Exercise objective:
Only one stretch of the data below is wanted: the lines starting at the one with "Definition M5_TIME_STAMP : Z := 48." and ending at the one with "O => Err Diverged", both included, given again exactly.

(Saved entries)
========================

(** What the engine asks of the rest of the system: the link of its port, the
    PIM memory that holds the status register, and the processor. *)
Class DmaWorld (S : Type) := {
  dma_sendAtomic : DmaPacket -> S -> res (S * Z);
  dma_sendTimingReq : Z -> DmaPacket -> S -> res (S * bool);
  write_mem_1byte : Z -> Z -> S -> res S;
  postInterrupt : S -> S;
  clearInterrupt : S -> S;
  cpu_suspended : S -> bool
}.

(** Requests as heap objects. *)
Definition find_request (id : Z) (l : list DMARequest) : res DMARequest :=
  deref (find (fun r => rq_id r =? id) l).

Definition upd_request (id : Z) (f : DMARequest -> DMARequest) (l : list DMARequest)
  : list DMARequest :=
  (fun r => if rq_id r =? id then f r else r) <$> l.

Section Engine.

Context {S : Type} {WS : DmaWorld S} {DS : MemDevice S}.

Definition update_status_register (d : DMA) (s : S) : res S :=
  write_mem_1byte (PIM_DMA_STATUS_ADDR d) (dma_resources d) s.

(** The ranges a response may belong to: request and sub-range index. *)
Definition matches (a : Z) (l : list DMARequest) : list (nat * Z) :=
  concat (imap (fun i r =>
    (fun _ => (i, rq_id r)) <$>
      List.filter (fun pe => (fst pe <=? a) && (a <=? snd pe)) (zip (mem_pstart r) (mem_pend r))) l).

(** [handle_packet]: account for a completed sub-transfer. *)
Definition handle_packet (pkt_addr pkt_size : Z) (d : DMA) (s : S) : res (DMA * S) :=
  match matches pkt_addr (requests d) with
  | [] => Err AssertFailed
  | [(i, id)] =>
      curr ← find_request id (requests d);
      let completed := u64 (bytes_completed curr + pkt_size) in
      let curr := curr <| bytes_completed := completed |> in
      let d := d <| requests := upd_request id (fun _ => curr) (requests d) |> in
      _ ← assert_ (completed <=? bytes_expected curr);
      if completed =? bytes_expected curr then
        let s := if cpu_suspended s then postInterrupt s else s in
        _ ← assert_ (negb (Z.land (dma_resources d) (dma_resource curr) =? 0));
        let d := d <| dma_resources := Z.ldiff (dma_resources d) (dma_resource curr) |> in
        s ← update_status_register d s;
        _ ← assert_ (Z.land (dma_resources d) (dma_resource curr) =? 0);
        Ok (d <| requests := delete i (requests d) |>, s)
      else Ok (d, s)
  | _ => panic
  end.

(** [handleResp]: a response packet, with the latency of an atomic one. *)
Definition handleResp (now : Z) (pkt : DmaPacket) (dly : Z) (d : DMA) (s : S) : res (DMA * S) :=
  _ ← assert_ (cmd_isResponse (dk_cmd pkt));
  st ← deref (reqStates d !! dk_state pkt);
  _ ← assert_ (negb (pendingCount d =? 0));
  let st := st <| numBytes := u64 (numBytes st + dk_size pkt) |> in
  let d := d <| pendingCount := pendingCount d - 1 |>
             <| reqStates := <[dk_state pkt := st]> (reqStates d) |> in
  _ ← assert_ (numBytes st <=? totBytes st);
  d ← (if totBytes st =? numBytes st then
         let d := d <| reqStates := base.delete (dk_state pkt) (reqStates d) |> in
         match completionEvent st with
         | Some e =>
             ev ← deref (dmaDoneEventAll d !! e);
             ev ← schedule ev now (u64 (now + (dly + rs_delay st)));
             Ok (d <| dmaDoneEventAll := <[e := ev]> (dmaDoneEventAll d) |>)
         | None => Ok d
         end
       else Ok d);
  '(d, s) ← handle_packet (dk_addr pkt) (dk_size pkt) d s;
  Ok (if (pendingCount d =? 0) && port_drainManager d
      then d <| port_drainSignals := port_drainSignals d + 1 |> <| port_drainManager := false |>
      else d, s).

Definition recvTimingResp (now : Z) (pkt : DmaPacket) (d : DMA) (s : S) : res (DMA * S) :=
  handleResp now pkt 0 d s.

Definition trySendTimingReq (now : Z) (d : DMA) (s : S) : res (DMA * S) :=
  match transmitList d with
  | [] => undefined
  | pkt :: rest =>
      '(s, ok) ← dma_sendTimingReq now pkt s;
      let d := d <| inRetry := negb ok |> in
      if negb (inRetry d) then
        let d := d <| transmitList := rest |> in
        match rest with
        | [] => Ok (d, s)
        | _ =>
            ev ← schedule (sendEvent d) now (clockEdge1 now d);
            Ok (d <| sendEvent := ev |>, s)
        end
      else Ok (d, s)
  end.

(** Everything there is to send, in zero time. *)
Fixpoint sendDma_atomic (now : Z) (fuel : nat) (d : DMA) (s : S) : res (DMA * S) :=
  match transmitList d with
  | [] => Ok (d, s)
  | pkt :: rest =>
      match fuel with
      | O => undefined
      | Datatypes.S f =>
          let d := d <| transmitList := rest |> in
          '(s, lat) ← dma_sendAtomic pkt s;
          let pkt := pkt <| dk_cmd := responseCommand (dk_cmd pkt) |> in
          '(d, s) ← handleResp now pkt lat d s;
          sendDma_atomic now f d s
      end
  end.

Definition sendDma (now : Z) (d : DMA) (s : S) : res (DMA * S) :=
  match transmitList d with
  | [] => Err AssertFailed
  | _ =>
      match sys_mode d with
      | TimingMode =>
          if inRetry d || bool_decide (sendEvent d <> None) then Ok (d, s)
          else trySendTimingReq now d s
      | AtomicMode => sendDma_atomic now (length (transmitList d)) d s
      | OtherMode => panic
      end
  end.

Definition recvRetry (now : Z) (d : DMA) (s : S) : res (DMA * S) :=
  _ ← assert_ (negb (bool_decide (transmitList d = [])));
  trySendTimingReq now d s.

Definition queueDma (pkt : DmaPacket) (d : DMA) : DMA :=
  d <| transmitList := transmitList d ++ [pkt] |> <| pendingCount := u32 (pendingCount d + 1) |>.

Definition port_drain (d : DMA) : DMA * Z :=
  if pendingCount d =? 0 then (d, 0) else (d <| port_drainManager := true |>, 1).

(** [dmaAction]: one sender state, one packet per chunk. *)
Definition dmaAction (now : Z) (c : Command) (a sz : Z) (event : option nat) (dataptr dly : Z)
    (d : DMA) (s : S) : res (DMA * S) :=
  let id := next_id d in
  let d := d <| reqStates := <[id := mkReqState event (u64 sz) 0 dly]> (reqStates d) |>
             <| next_id := id + 1 |> in
  g ← ChunkGenerator_new a (u32 sz) (cacheLineSize d);
  chunks ← deref (gen_loop (Z.to_nat (u32 sz)) g);
  let d := foldl (fun d '(ca, cs, off) => queueDma (mkDmaPacket c ca cs (dataptr + off) id) d) d chunks in
  sendDma now d s.
Definition recvAtomic (now : Z) (pkt : Packet) (y : PimSystem H) : res (PimSystem H * Packet * Z) :=
  y ← (if isWrite pkt then
         a ← getAddr pkt;
         y ← write_register now pkt a y;
         write_debug_register now pkt a y
       else Ok y);
  '(m, pkt, l) ← SimpleMem.recvAtomic random_mt pkt (pm_mem (pim y));
  Ok (set_pim ((pim y) <| pm_mem := m |>) y, pkt, l).

Definition recvFunctional (pkt : Packet) (m : PIMMemory) : res (PIMMemory * Packet) :=
  '(sm, pkt) ← SimpleMem.recvFunctional pkt (pm_mem m);
  Ok (m <| pm_mem := sm |>, pkt).

(** [SimpleMemory::recvTimingReq] on this class. *)
Definition recvTimingReq (now : Z) (pkt : Packet) (y : PimSystem H)
  : res (PimSystem H * Packet * bool) :=
  let with_mem (f : SimpleMemory -> SimpleMemory) (y : PimSystem H) :=
    set_pim ((pim y) <| pm_mem := f (pm_mem (pim y)) |>) y in
  if memInhibitAsserted pkt then Ok (y, pkt, true)
  else if retryReq (pm_mem (pim y)) then Ok (y, pkt, false)
  else if isBusy (pm_mem (pim y)) then Ok (with_mem (fun m => m <| retryReq := true |>) y, pkt, false)
  else
    let pkt := pkt <| firstWordDelay := 0 |> <| lastWordDelay := 0 |> in
    m ← regulate now pkt (pm_mem (pim y));
    let y := with_mem (fun _ => m) y in
    let needs := needsResponse pkt in
    '(y, pkt, _) ← recvAtomic now pkt y;
    if needs then
      _ ← assert_ (isResponse pkt);
      let '(m, l) := getLatency random_mt (pm_mem (pim y)) in
      let t := u64 (now + l) in
      let m := m <| packetQueue := packetQueue m ++ [mkDeferred t pkt] |> in
      if negb (retryResp m) && bool_decide (dequeueEvent m = None) then
        ev ← schedule (dequeueEvent m) now t;
        Ok (with_mem (fun _ => m <| dequeueEvent := ev |>) y, pkt, true)
      else Ok (with_mem (fun _ => m) y, pkt, true)
    else Ok (y, pkt, true).

(** ** Addresses that are not registers *)
Definition registers (P : PimParams) : list Z :=
  [PIM_DEBUG_ADDR P; PIM_ERROR_ADDR P; PIM_INTR_ADDR P; PIM_SLICETABLE_ADDR P; PIM_SLICECOUNT_ADDR P;
   PIM_SLICEVSTART_ADDR P; PIM_DMA_NUMBYTES_ADDR P; PIM_DMA_MEM_ADDR_ADDR P; PIM_DMA_SPM_ADDR_ADDR P;
   PIM_COPROCESSOR_CMD_ADDR P; PIM_DMA_COMMAND_ADDR P; PIM_DMA_CLI_ADDR P; HMC_ATOMIC_INCR_ADDR P;
   PIM_DTLB_IDEAL_REFILL_ADDR P; PIM_M5_ADDR P].

(** The result of the base class, put back into the device. *)
Definition lift_mem (y : PimSystem H) (m : SimpleMemory) : PimSystem H :=
  set_pim ((pim y) <| pm_mem := m |>) y.

Lemma plain_registers now pkt a y : a ∉ registers (pm_params (pim y)) ->
  write_register now pkt a y = Ok y /\ write_debug_register now pkt a y = Ok y.
Proof.
  unfold registers. rewrite !not_elem_of_cons. intros Hn. destruct_and! Hn.
  unfold write_register, write_debug_register. cbv zeta.
  repeat match goal with E : a <> ?x |- _ => rewrite (proj2 (Z.eqb_neq a x) E); clear E end. done.
Qed.

Lemma plain_atomic now pkt a y : getAddr pkt = Ok a ->
  isWrite pkt = false \/ a ∉ registers (pm_params (pim y)) ->
  recvAtomic now pkt y =
  ('(m, pkt, l) ← SimpleMem.recvAtomic random_mt pkt (pm_mem (pim y)); Ok (lift_mem y m, pkt, l)).
Proof.
  intros Ha Hr. unfold recvAtomic. destruct (isWrite pkt); [|done]. destruct Hr as [Hr|Hr]; [done|].
  rewrite Ha. cbn [mbind res_bind]. destruct (plain_registers now pkt a y Hr) as [-> E].
  cbn [mbind res_bind]. by rewrite E.
Qed.

(** Off its registers, and for every read, the PIM memory is the timing
    memory it derives from: same answer, same packet, same new state. *)
Theorem plain_timing (now a : Z) (pkt : Packet) (y : PimSystem H) :
  getAddr pkt = Ok a -> isWrite pkt = false \/ a ∉ registers (pm_params (pim y)) ->
  recvTimingReq now pkt y =
  ('(m, pkt, b) ← SimpleMem.recvTimingReq random_mt now pkt (pm_mem (pim y));
   Ok (lift_mem y m, pkt, b)).
Proof.
  intros Ha Hr. unfold recvTimingReq, SimpleMem.recvTimingReq. destruct y as [[m P ? ? ? ? ? ? ? ? ?] t d h].
  cbn [pim pm_mem dtlb dma host set_pim lift_mem field_upd] in *.
  case_if; [done|]. case_if; [done|]. case_if; [done|]. cbv zeta.
  destruct (regulate _ _ m) as [m1|]; [|done]. cbn [mbind res_bind].
  rewrite (plain_atomic _ _ a) by done.
  cbn [pim pm_mem dtlb dma host set_pim lift_mem field_upd].
  destruct (SimpleMem.recvAtomic _ _ m1) as [[[m2 pkt2] l2]|]; [|done]. cbn [mbind res_bind].
  case_if; [|done]. destruct (isResponse pkt2); [|done]. cbn [assert_ mbind res_bind].
  cbn [pim pm_mem dtlb dma host set_pim lift_mem field_upd].
  destruct (getLatency _ m2) as [m3 l3]. case_if; [|done].
  destruct (schedule _ _ _); done.
Qed.

(** ** Transfers *)

(** An engine with nothing to do. *)
Record dma_idle (d : DMA) : Prop := {
  idle_requests : requests d = [];
  idle_state : current_state d = DMA_STATE_IDLE;
  idle_index : current_index d = -1;
  idle_scheduled : next_state_scheduled d = false;
  idle_event : nextStateEvent d = None;
  idle_resources : dma_resources d = 0
}.

(** A command the device can carry out: the registers are programmed, and the
    translated scratchpad range lies in the vector registers. *)
Record command_ok (c a : Z) (y : PimSystem H) : Prop := {
  cmd_resource : Z.land c 127 <> 0;
  cmd_bytes : 0 < _dma_num_bytes (pim y);
  cmd_addr : _dma_mem_addr (pim y) <> 0;
  cmd_timing : pim_timing_mode (pim y) = true;
  cmd_spm : a = _dma_spm_addr (pim y) + PIM_ADDRESS_BASE (pm_params (pim y));
  cmd_vreg : 0 <= PIM_VREG_ADDR (pm_params (pim y)) <= a;
  cmd_vend : a + _dma_num_bytes (pim y) <=
    PIM_VREG_ADDR (pm_params (pim y)) + PIM_VREG_SIZE (pm_params (pim y)) < 2 ^ 64
}.

(** What the idle engine does with a new request: one free resource is taken,
    and the state machine is started. *)
Lemma initiate_idle dir now vreg va n rs d t s s1 :
  dma_idle d -> rs <> 0 -> write_mem_1byte (PIM_DMA_STATUS_ADDR d) rs s = Ok s1 ->
  0 <= now -> 0 <= clk_per_ps d -> now + clk_per_ps d < 2 ^ 64 ->
  exists d', initiate dir now vreg va n rs d t s = Ok (d', t, s1) /\
    requests d' = [DMARequest_new (next_id d) vreg va n dir rs] /\
    current_state d' = DMA_STATE_TLBREFILL /\ current_index d' = 0 /\
    nextStateEvent d' = Some (now + clk_per_ps d) /\ dma_resources d' = rs.
Proof.
  intros [I1 I2 I3 I4 I5 I6] Hrs Hw N1 N2 N3. unfold initiate, update_status_register.
  rewrite (proj2 (Z.eqb_neq rs 0)) by done. cbn [negb assert_ mbind res_bind].
  rewrite I6. cbn [Z.land Z.eqb negb].
  change (PIM_DMA_STATUS_ADDR d <| dma_resources := _ |>) with (PIM_DMA_STATUS_ADDR d).
  change (dma_resources d <| dma_resources := ?v |>) with v. rewrite Z.lor_0_l, Hw. cbn [mbind res_bind].
  match goal with |- context [next_state_scheduled ?x] =>
    change (next_state_scheduled x) with (next_state_scheduled d); rewrite I4; set (d0 := x) end.
  assert (R : requests d0 = [DMARequest_new (next_id d) vreg va n dir rs])
    by (change (requests d0) with (DMARequest_new (next_id d) vreg va n dir rs :: requests d); by rewrite I1).
  set (d1 := d0 <| next_state_scheduled := true |>). unfold nextState.
  change (requests d1) with (requests d0). rewrite R.
  rewrite bool_decide_false by done.
  change (current_index d1) with (current_index d). rewrite I3. cbn [Z.eqb negb].
  change (current_state d1) with (current_state d). rewrite I2.
  change (requests d1) with (requests d0). rewrite R.
  cbn [first_unissued DMARequest_new issued negb mbind res_bind].
  match goal with |- context [current_index ?x <| current_index := 0 |>] =>
    change (current_index x <| current_index := 0 |>) with 0 end. cbn [Z.eqb negb].
  match goal with |- context [schedule (nextStateEvent ?x) _ _] => set (d2 := x) end.
  change (nextStateEvent d2) with (nextStateEvent d). change (clk_per_ps d2) with (clk_per_ps d).
  rewrite I5, u64_small by lia. unfold schedule. rewrite (proj2 (Z.leb_le _ _)) by lia.
  cbn [assert_ mbind res_bind]. rewrite bool_decide_true by done. cbn [assert_ mbind res_bind].
  eexists. split; [reflexivity|]. split_and!; done.
Qed.
(* ===== verification/PimDriver.v ===== *)
(** * The driver of the PIM device

    Models [SW/HOST/driver/pim.c] with [pim.h] and [defs.h].  The driver pins
    the pages of a user process, builds the slice table the TLB of the PIM
    reads, and passes it on through memory-mapped registers.

    The services of the kernel are the record [Kernel]; a kernel array is a
    pointer that is null, live (with elements that may be uninitialised) or
    freed, and reads out of bounds, of uninitialised elements or through a dead
    pointer are undefined.  The accesses to the device are a log.  Messages are
    left out: [ASSERT] only prints, so it changes nothing; [ASSERT_RET] returns
    in a debug build and is absent otherwise. *)

From S2P Require Import Prelude.

(** The constants of [_params.h]. *)
Record Params := mkParams {
  dp_arch : Z;
  PAGE_SHIFT : Z;
  PHY_BASE : Z;
  PHY_SIZE : Z;
  PIM_SLICETABLE : Z;
  PIM_SLICECOUNT : Z;
  PIM_SLICEVSTART : Z;
  PIM_M5_REG : Z;
  PIM_M5_D1_REG : Z;
  PIM_M5_D2_REG : Z;
  DEBUG_DRIVER : bool;
  PIM_MERGE_SLICES : bool
}.

Record Slice := mkSlice { sl_vaddr : Z; sl_paddr : Z; sl_size : Z }.

Inductive Errno := ENOTTY | EFAULT | ENOMEM | EINVAL | EAGAIN | EPERM.
Inductive cret := Ret (v : Z) | Fail (e : Errno).

Inductive kptr := KNull | KArr (l : list (option Z)) | KFreed.

Inductive Mmio := WriteByte (off v : Z) | WriteWord (off v : Z) | ReadByte (off : Z) | ReadWord (off : Z).

(** The kernel: macros that take a command apart, memory, and the pages of the
    current process.  [get_user_pages] gives its result and the pages it has
    stored; [get_free_pages] the physical address of the block and how many
    slices it holds. *)
Record Kernel := mkKernel {
  IOC_TYPE : Z -> Z;
  IOC_NR : Z -> Z;
  IOC_READ_dir : Z -> bool;
  IOC_WRITE_dir : Z -> bool;
  IOC_SIZE : Z -> Z;
  PIM_IOCTL_HELLO : Z;
  PIM_IOCTL_ALLOCATE_DATA : Z;
  PIM_IOCTL_RELEASE_ALL_DATA : Z;
  PIM_IOCTL_REPORT_STATS : Z;
  access_ok : bool -> Z -> Z -> bool;
  copy_from_user : Z -> Z -> option (list Z);
  kmalloc : Z -> bool;
  get_user_pages : Z -> Z -> Z * list Z;
  page_to_phys : Z -> Z;
  get_free_pages : Z -> option (Z * nat);
  mmio_read : Z -> Z;
  remap_pfn_range : Z -> Z -> Z -> bool
}.

(** The static variables; [pages_] are the fields of [pages]. *)
Record Driver := mkDriver {
  pages_list : kptr;
  pages_count : Z;
  pages_physical_addr : kptr;
  slicetable : option (list (option Slice));
  slicetable_paddr : Z;
  max_user_va : Z;
  pim_init_count : Z;
  pim_ioctl_allocate : Z;
  stat_numslices : Z;
  mmio : list Mmio;
  released : list Z
}.

Section Driver.

Context (P : Params) (K : Kernel).

Definition PAGE_SIZE : Z := 2 ^ PAGE_SHIFT P.
Definition ulong (z : Z) : Z := wrap (dp_arch P) z.
Definition sizeof_ulong : Z := dp_arch P / 8.
Definition sizeof_Slice : Z := 3 * sizeof_ulong.

(** [PAGE_ORDER] of [defs.h]. *)
Definition PAGE_ORDER (x : Z) : Z :=
  if x <=? 0x1000 then 0 else if x <=? 0x2000 then 1 else if x <=? 0x4000 then 2
  else if x <=? 0x8000 then 3 else if x <=? 0x10000 then 4 else if x <=? 0x20000 then 5
  else if x <=? 0x40000 then 6 else 11.

(** ** Kernel arrays *)
Definition kread (p : kptr) (i : Z) : res Z :=
  match p with
  | KArr l => if i <? 0 then undefined else x ← deref (l !! Z.to_nat i); deref x
  | _ => undefined
  end.

Definition kwrite (p : kptr) (i v : Z) : res kptr :=
  match p with
  | KArr l =>
      if (0 <=? i) && (i <? Z.of_nat (length l)) then Ok (KArr (<[Z.to_nat i := Some v]> l)) else undefined
  | _ => undefined
  end.

(** [kmalloc] of [n] elements of [sz] bytes. *)
Definition kmalloc_array (n sz : Z) : kptr :=
  if kmalloc K (ulong (n * sz)) then KArr (replicate (Z.to_nat (ulong (n * sz) / sz)) None) else KNull.

Definition kfree (p : kptr) : res kptr :=
  match p with KNull => Ok KNull | KArr _ => Ok KFreed | KFreed => undefined end.

Definition store_pages (pgs : list Z) (p : kptr) : res kptr :=
  match p with
  | KArr l => if (length pgs <=? length l)%nat then Ok (KArr ((Some <$> pgs) ++ drop (length pgs) l)) else undefined
  | _ => undefined
  end.
(* ===== verification/PimApi.v ===== *)
(** * The host API of the PIM device

    Models [SW/HOST/api/pim_api.cc] with [pim_api.hh], and [UTILS/dump_hex.py],
    which writes the files that [offload_kernel] reads.  The mapped device, the
    driver behind [ioctl] and the clock are the class [ApiWorld].  [DEBUG_API]
    is a parameter: [ASSERT_DBG] ends a debug build and is absent otherwise.
    The time stamp of debug builds is not initialised by the constructor.
    Opening and mapping the device, and printing, are left out. *)

From S2P Require Import Prelude.
From S2P Require Import PimTask.
From Stdlib Require Import Ascii String.
#[local] Open Scope list_scope.

(** ** The world of the API *)
Class ApiWorld (W : Type) := {
  dev_write_byte : Z -> Z -> W -> W;
  dev_read_byte : Z -> W -> W * Z;
  dev_write_word : Z -> Z -> W -> W;
  dev_read_word : Z -> W -> W * Z;
  os_ioctl : Z -> list (option Z) -> W -> res (W * Z);
  os_nanosleep : W -> W
}.

Record ApiParams := mkApiParams {
  ap_w : Z;
  ap_PHY_SIZE : Z;
  PIM_VREG : Z;
  ap_VREG_SIZE : Z;
  PIM_SREG : Z;
  PIM_STATUS_REG : Z;
  PIM_COMMAND_REG : Z;
  ap_M5_REG : Z;
  PIM_INTR_REG : Z;
  ap_HOST_OFFSET : Z;
  IOCTL_ALLOCATE : Z;
  DEBUG_API : bool
}.

Record PIMAPI := mkAPI {
  tasks : list PIMTask;
  stat_offload_size : Z;
  ioctl_arg : list (option Z);
  current_time_stamp : option Z;
  api_PAGE_SHIFT : Z
}.

Definition PIM_COMMAND_NOP : Z := 78.
Definition PIM_STATUS_DONE : Z := 68.
Definition PIM_INTR_TRIGGER : Z := 1.
Definition M5_TIME_STAMP : Z := 48.
Definition MAX_ARGS : nat := 8.

(** The loop of the constructor that takes the logarithm of the page size. *)
Fixpoint page_shift (fuel : nat) (p shift : Z) : res Z :=
  match fuel with
  | O => Err Diverged
  | S fuel => if 1 <? p then page_shift fuel (Z.shiftr p 1) (shift + 1) else Ok shift
  end.

Definition PIMAPI_new (page_size : Z) : res PIMAPI :=
  s ← page_shift 33 (u32 page_size) 0;
  Ok (mkAPI [] 0 (replicate MAX_ARGS None) None s).

Section Api.

Context {W : Type} {AW : ApiWorld W} (P : ApiParams).

Definition ASSERT (b : res bool) : res unit :=
  if DEBUG_API P then b ← b; if b : bool then Ok tt else Err (Exit 1) else Ok tt.

(** [ASSERT_DBG(current_time_stamp == n)] *)
Definition at_stamp (n : Z) (a : PIMAPI) : res unit :=
  ASSERT (t ← deref (current_time_stamp a); Ok (t =? n)).

Definition uL (z : Z) : Z := wrap (ap_w P) z.

(** ** Registers *)
Definition write_byte (offset data : Z) (w : W) : res W :=
  _ ← ASSERT (Ok (offset <? ap_PHY_SIZE P)); Ok (dev_write_byte offset data w).
Definition read_byte (offset : Z) (w : W) : res (W * Z) :=
  _ ← ASSERT (Ok (offset <? ap_PHY_SIZE P)); Ok (dev_read_byte offset w).
Definition check_status (w : W) : res (W * Z) := read_byte (PIM_STATUS_REG P) w.
Definition give_command (command : Z) (w : W) : res W := write_byte (PIM_COMMAND_REG P) command w.
Definition give_m5_command (command : Z) (w : W) : res W := write_byte (ap_M5_REG P) command w.
Definition wake_up (w : W) : res W := write_byte (PIM_INTR_REG P) PIM_INTR_TRIGGER w.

========================

Worked solution:
Definition M5_TIME_STAMP : Z := 48.
Definition MAX_ARGS : nat := 8.

(** The loop of the constructor that takes the logarithm of the page size. *)
Fixpoint page_shift (fuel : nat) (p shift : Z) : res Z :=
  match fuel with
  | O => Err Diverged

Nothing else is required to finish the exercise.